Udało mu się nakręcić niemalże arcydzieło pt. 'Bandyta', co wróżyło mu niesamowitą karierę jeśli chodzi i ambitniejsze kino, ale później poszedł inną drogą. Szkoda.
chciał skoczyć na kaskę, a to się zawsze kończy żenująco. Patrz case Vegi.
Za to taki Dorociński czy Smarzowski - klasa sama w sobie, goście myślą głową , a nie portfelem i dobrze na tym wychodzą.
W życiu także zawodowym ważna jest jednak wierność.
Moim zdaniem nie ma nic zlego w tym, ze czlowiek ktory wykonuje dobra prace chce wiecej kasy,uznanania od zycia. Im wiecej zarobi tym bedzie bardziej rozchwytywany. Choc uwazam, ze Misja Afganistan mu sie nie udala.

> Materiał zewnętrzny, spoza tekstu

(** * Smart-Home security controller: arming / alarm state machine

    A shallow embedding of [SecuritySystem.cpp] (class [SecuritySystem],
    declared in [SecuritySystem.h]).  The controller is a single-threaded
    polling loop; the embedding threads the object's fields explicitly and
    feeds the hardware reads (keypad scans, sensor pins, millisecond clock)
    in as inputs.

    - [int codeIndex] is a [Z]; the guards of the code keep it in [0,4].
    - [uint32_t] timestamps are [Z] with the wrap-around written out ([u32]).
    - [char inputCode[5]] is a [list ascii] updated by index.
    - [float] distances are rationals: the code only compares them with the
      constants 2, 10, 12 and 400, and comparisons of finite floats are exact.
    - Calls to the display, LED, buzzer and SD-card log are recorded, in
      order, in the [out] trace.  [ThisThread::sleep_for] and raw PWM writes
      to single LED channels carry no data and are left out. *)

From Stdlib Require Import ZArith QArith Ascii String Bool Lia.
From stdpp Require Import base list strings.

Open Scope string_scope.
Open Scope list_scope.
Open Scope Z_scope.

(** ** Data model *)

(** [enum SystemState] of SecuritySystem.h. *)
Inductive SystemState := DISARMED | ARMED_HOME | ARMED_AWAY | ALARM.

#[global] Instance SystemState_eq_dec : EqDecision SystemState.
Proof. solve_decision. Defined.

(** Calls made to the collaborators, as they appear in the trace. *)
Inductive Effect :=
| PlayTone (hz ms : Z)          (* playTone(frequency, duration) *)
| ShowStatus (msg : string)     (* showStatus(msg) *)
| UpdateLED (st : SystemState)  (* updateLED(state) *)
| LogEvent (msg : string)       (* logEvent(event): one line on the SD card *)
| ClearDisplay                  (* clearDisplay() *)
| CodeProgress (n : Z)          (* the row of n '*' and 4-n '_' at (1,5) *)
| ShowInputCode (n : Z)         (* showInputCode() *)
| Countdown (remaining : Z).    (* "Time: %ds" of processEntryDelay *)

(** The fields of [class SecuritySystem] that the state machine reads or
    writes, the function-local [static] variables, and the output trace. *)
Record SecuritySystem := mkSystem {
  currentState : SystemState;
  inputCode : list ascii;          (* char inputCode[5] *)
  codeIndex : Z;                   (* int *)
  lastCommand : ascii;             (* char *)
  entryDelayActive : bool;
  entryDelayStart : Z;             (* uint32_t *)
  lastDoorState : bool;
  lastUltrasonicAlert : Z;         (* uint32_t *)
  inAlertZone : bool;              (* static, checkSensors *)
  lastMeasureTime : Z;             (* static uint32_t, measureDistance *)
  lastUpdate : Z;                  (* static uint32_t, processEntryDelay *)
  out : list Effect
}.

Definition NUL : ascii := "000"%char.

(** [const char SECURITY_CODE[] = "2580"], with its terminator. *)
Definition SECURITY_CODE : list ascii :=
  ["2"%char; "5"%char; "8"%char; "0"%char; NUL].

(** State of the object after the constructor (statics at their initial 0). *)
Definition initial : SecuritySystem :=
  {| currentState := DISARMED; inputCode := replicate 5 NUL; codeIndex := 0;
     lastCommand := NUL; entryDelayActive := false; entryDelayStart := 0;
     lastDoorState := false; lastUltrasonicAlert := 0;
     inAlertZone := false; lastMeasureTime := 0; lastUpdate := 0;
     out := [] |}.

(** Field assignments. *)
Definition set_currentState (v : SystemState) (s : SecuritySystem) :=
  mkSystem v (inputCode s) (codeIndex s) (lastCommand s)
    (entryDelayActive s) (entryDelayStart s) (lastDoorState s)
    (lastUltrasonicAlert s) (inAlertZone s) (lastMeasureTime s)
    (lastUpdate s) (out s).

Definition set_inputCode (v : list ascii) (s : SecuritySystem) :=
  mkSystem (currentState s) v (codeIndex s) (lastCommand s)
    (entryDelayActive s) (entryDelayStart s) (lastDoorState s)
    (lastUltrasonicAlert s) (inAlertZone s) (lastMeasureTime s)
    (lastUpdate s) (out s).

Definition set_codeIndex (v : Z) (s : SecuritySystem) :=
  mkSystem (currentState s) (inputCode s) v (lastCommand s)
    (entryDelayActive s) (entryDelayStart s) (lastDoorState s)
    (lastUltrasonicAlert s) (inAlertZone s) (lastMeasureTime s)
    (lastUpdate s) (out s).

Definition set_lastCommand (v : ascii) (s : SecuritySystem) :=
  mkSystem (currentState s) (inputCode s) (codeIndex s) v
    (entryDelayActive s) (entryDelayStart s) (lastDoorState s)
    (lastUltrasonicAlert s) (inAlertZone s) (lastMeasureTime s)
    (lastUpdate s) (out s).

Definition set_entryDelayActive (v : bool) (s : SecuritySystem) :=
  mkSystem (currentState s) (inputCode s) (codeIndex s) (lastCommand s)
    v (entryDelayStart s) (lastDoorState s)
    (lastUltrasonicAlert s) (inAlertZone s) (lastMeasureTime s)
    (lastUpdate s) (out s).

Definition set_entryDelayStart (v : Z) (s : SecuritySystem) :=
  mkSystem (currentState s) (inputCode s) (codeIndex s) (lastCommand s)
    (entryDelayActive s) v (lastDoorState s)
    (lastUltrasonicAlert s) (inAlertZone s) (lastMeasureTime s)
    (lastUpdate s) (out s).

Definition set_lastDoorState (v : bool) (s : SecuritySystem) :=
  mkSystem (currentState s) (inputCode s) (codeIndex s) (lastCommand s)
    (entryDelayActive s) (entryDelayStart s) v
    (lastUltrasonicAlert s) (inAlertZone s) (lastMeasureTime s)
    (lastUpdate s) (out s).

Definition set_lastUltrasonicAlert (v : Z) (s : SecuritySystem) :=
  mkSystem (currentState s) (inputCode s) (codeIndex s) (lastCommand s)
    (entryDelayActive s) (entryDelayStart s) (lastDoorState s)
    v (inAlertZone s) (lastMeasureTime s)
    (lastUpdate s) (out s).

Definition set_inAlertZone (v : bool) (s : SecuritySystem) :=
  mkSystem (currentState s) (inputCode s) (codeIndex s) (lastCommand s)
    (entryDelayActive s) (entryDelayStart s) (lastDoorState s)
    (lastUltrasonicAlert s) v (lastMeasureTime s)
    (lastUpdate s) (out s).

Definition set_lastMeasureTime (v : Z) (s : SecuritySystem) :=
  mkSystem (currentState s) (inputCode s) (codeIndex s) (lastCommand s)
    (entryDelayActive s) (entryDelayStart s) (lastDoorState s)
    (lastUltrasonicAlert s) (inAlertZone s) v
    (lastUpdate s) (out s).

Definition set_lastUpdate (v : Z) (s : SecuritySystem) :=
  mkSystem (currentState s) (inputCode s) (codeIndex s) (lastCommand s)
    (entryDelayActive s) (entryDelayStart s) (lastDoorState s)
    (lastUltrasonicAlert s) (inAlertZone s) (lastMeasureTime s)
    v (out s).

Definition emit (e : Effect) (s : SecuritySystem) :=
  mkSystem (currentState s) (inputCode s) (codeIndex s) (lastCommand s)
    (entryDelayActive s) (entryDelayStart s) (lastDoorState s)
    (lastUltrasonicAlert s) (inAlertZone s) (lastMeasureTime s)
    (lastUpdate s) (out s ++ [e]).

(** ** Machine arithmetic and C strings *)

(** Truncation to [uint32_t]. *)
Definition u32 (z : Z) : Z := z mod 2 ^ 32.

(** [key >= '0' && key <= '9']. *)
Definition isDigit (key : ascii) : bool :=
  (("0" <=? key) && (key <=? "9"))%char.

(** [strcmp] on NUL-terminated buffers: 0 when equal up to the terminator,
    otherwise the difference of the first differing bytes.  The end of a
    list is read as a terminator (the code never gets there: byte 4 of
    [inputCode] is never written after the [memset]). *)
Fixpoint strcmp (a b : list ascii) : Z :=
  match a, b with
  | x :: a', y :: b' =>
      if bool_decide (x = y)
      then (if bool_decide (x = NUL) then 0 else strcmp a' b')
      else Z.of_N (N_of_ascii x) - Z.of_N (N_of_ascii y)
  | [], y :: _ => - Z.of_N (N_of_ascii y)
  | x :: _, [] => Z.of_N (N_of_ascii x)
  | [], [] => 0
  end.

(** [a < b] on distances. *)
Definition Qltb (a b : Q) : bool := negb (Qle_bool b a).

(** ** Collaborator calls *)

Definition playTone (hz ms : Z) := emit (PlayTone hz ms).
Definition showStatus (msg : string) := emit (ShowStatus msg).
Definition updateLED (st : SystemState) := emit (UpdateLED st).
Definition logEvent (msg : string) := emit (LogEvent msg).
Definition clearDisplay := emit ClearDisplay.
Definition showInputCode (s : SecuritySystem) :=
  emit (ShowInputCode (codeIndex s)) s.
Definition showCodeProgress (s : SecuritySystem) :=
  emit (CodeProgress (codeIndex s)) s.

(** The event texts written to the log, oldest first. *)
Definition logged (s : SecuritySystem) : list string :=
  omap (fun e => match e with LogEvent m => Some m | _ => None end) (out s).

(** ** Code-entry buffer *)

(** [codeIndex = 0; memset(inputCode, 0, sizeof(inputCode));] *)
Definition clearCode (s : SecuritySystem) :=
  set_inputCode (replicate 5 NUL) (set_codeIndex 0 s).

(** [inputCode[codeIndex++] = key;]  Callers guard with [codeIndex < 4]. *)
Definition pushDigit (key : ascii) (s : SecuritySystem) :=
  set_codeIndex (codeIndex s + 1)
    (set_inputCode (<[Z.to_nat (codeIndex s) := key]> (inputCode s)) s).

(** [inputCode[--codeIndex] = 0;]  Callers guard with [codeIndex > 0]. *)
Definition popDigit (s : SecuritySystem) :=
  set_inputCode (<[Z.to_nat (codeIndex s - 1) := NUL]> (inputCode s))
    (set_codeIndex (codeIndex s - 1) s).

(** [SecuritySystem::validateCode]. *)
Definition validateCode (s : SecuritySystem) : bool :=
  bool_decide (strcmp (inputCode s) SECURITY_CODE = 0).

(** [SecuritySystem::resetEntryDelay]. *)
Definition resetEntryDelay (s : SecuritySystem) :=
  set_entryDelayStart 0 (set_entryDelayActive false s).

(** ** Inputs and control

    [scanKeypad()] is the matrix scan behind the port expander; the model
    takes the successive results of its calls as the list [keys] ([NUL] for
    "no key"), after which the keypad stays idle.  The alarm sub-loop of
    [handleAlarm] only ends on a key press, so a call that reaches it either
    returns, with the scans it has not consumed, or is left sounding the
    alarm with the keypad idle. *)

Inductive Outcome :=
| Returned (s : SecuritySystem) (keys : list ascii)
| Sounding (s : SecuritySystem).

Definition Step := SecuritySystem -> list ascii -> Outcome.

Definition andThen (a b : Step) : Step :=
  fun s keys =>
    match a s keys with
    | Returned s' keys' => b s' keys'
    | Sounding s' => Sounding s'
    end.

(** The state a call ends in, returned or not. *)
Definition final (o : Outcome) : SecuritySystem :=
  match o with Returned s _ => s | Sounding s => s end.

Notation "s |> f" := (f s) (at level 45, left associativity, only parsing).

(** What the hardware reads of one [checkSensors()] call return. *)
Record Sensors := {
  pirSensor1 : bool;        (* exterior PIR *)
  pirSensor2 : bool;        (* interior PIR *)
  doorSensor : bool;
  echo : option Q;          (* distance_cm of the echo; None on time-out *)
  t_door : Z;               (* Kernel::get_ms_count() in handleDoorOpen *)
  t_measure : Z;            (* ... in measureDistance *)
  t_alert : Z;              (* ... in handleUltrasonicAlert *)
  t_delay : Z               (* ... in processEntryDelay *)
}.

(** The [while(currentState == ALARM)] loop of [handleAlarm]; one iteration
    per keypad scan. *)
Fixpoint alarmLoop (keys : list ascii) (codeEntryMode : bool)
    (s : SecuritySystem) : Outcome :=
  if bool_decide (currentState s = ALARM) then
    let s := s |> playTone 1760 100 in
    match keys with
    | [] => Sounding s
    | key :: keys =>
        if negb codeEntryMode then
          if bool_decide (key = "C"%char) then
            alarmLoop keys true
              (s |> clearCode |> set_lastCommand "C"%char
                 |> showStatus "Enter Code:")
          else alarmLoop keys false s
        else
          if bool_decide (key <> NUL) then
            if isDigit key && (codeIndex s <? 4) then
              alarmLoop keys true
                (s |> pushDigit key |> showInputCode |> playTone 1000 50)
            else if bool_decide (key = "#"%char) && (codeIndex s =? 4) then
              if validateCode s then
                Returned
                  (s |> resetEntryDelay |> set_currentState DISARMED
                     |> logEvent "Alarm Disarmed" |> showStatus "DISARMED"
                     |> updateLED DISARMED)
                  keys
              else
                alarmLoop keys false
                  (s |> logEvent "Wrong Code Entry During Alarm"
                     |> showStatus "Wrong Code!" |> showStatus "! ALARM !"
                     |> clearCode)
            else if bool_decide (key = "*"%char) then
              if codeIndex s >? 0
              then alarmLoop keys true (s |> popDigit |> showInputCode)
              else alarmLoop keys true s
            else alarmLoop keys true s
          else alarmLoop keys true s
    end
  else Returned s keys.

To jest Polska i to lata były lata przed 2004 to troche inny świat był. Aby zostać kimś trzebabyło byćw bliskich konszachtasz z KORYTEM ( władza )
Panie sierżancie, Bandyta to żadne arcydzieło. Ładne zdjęcia i muzyka to nie wszystko. Dejczer skopał temat mając - jak na polskie warunki - genialną obsadę i może dlatego pozostało mu kręcenie "Ojca Mateusza".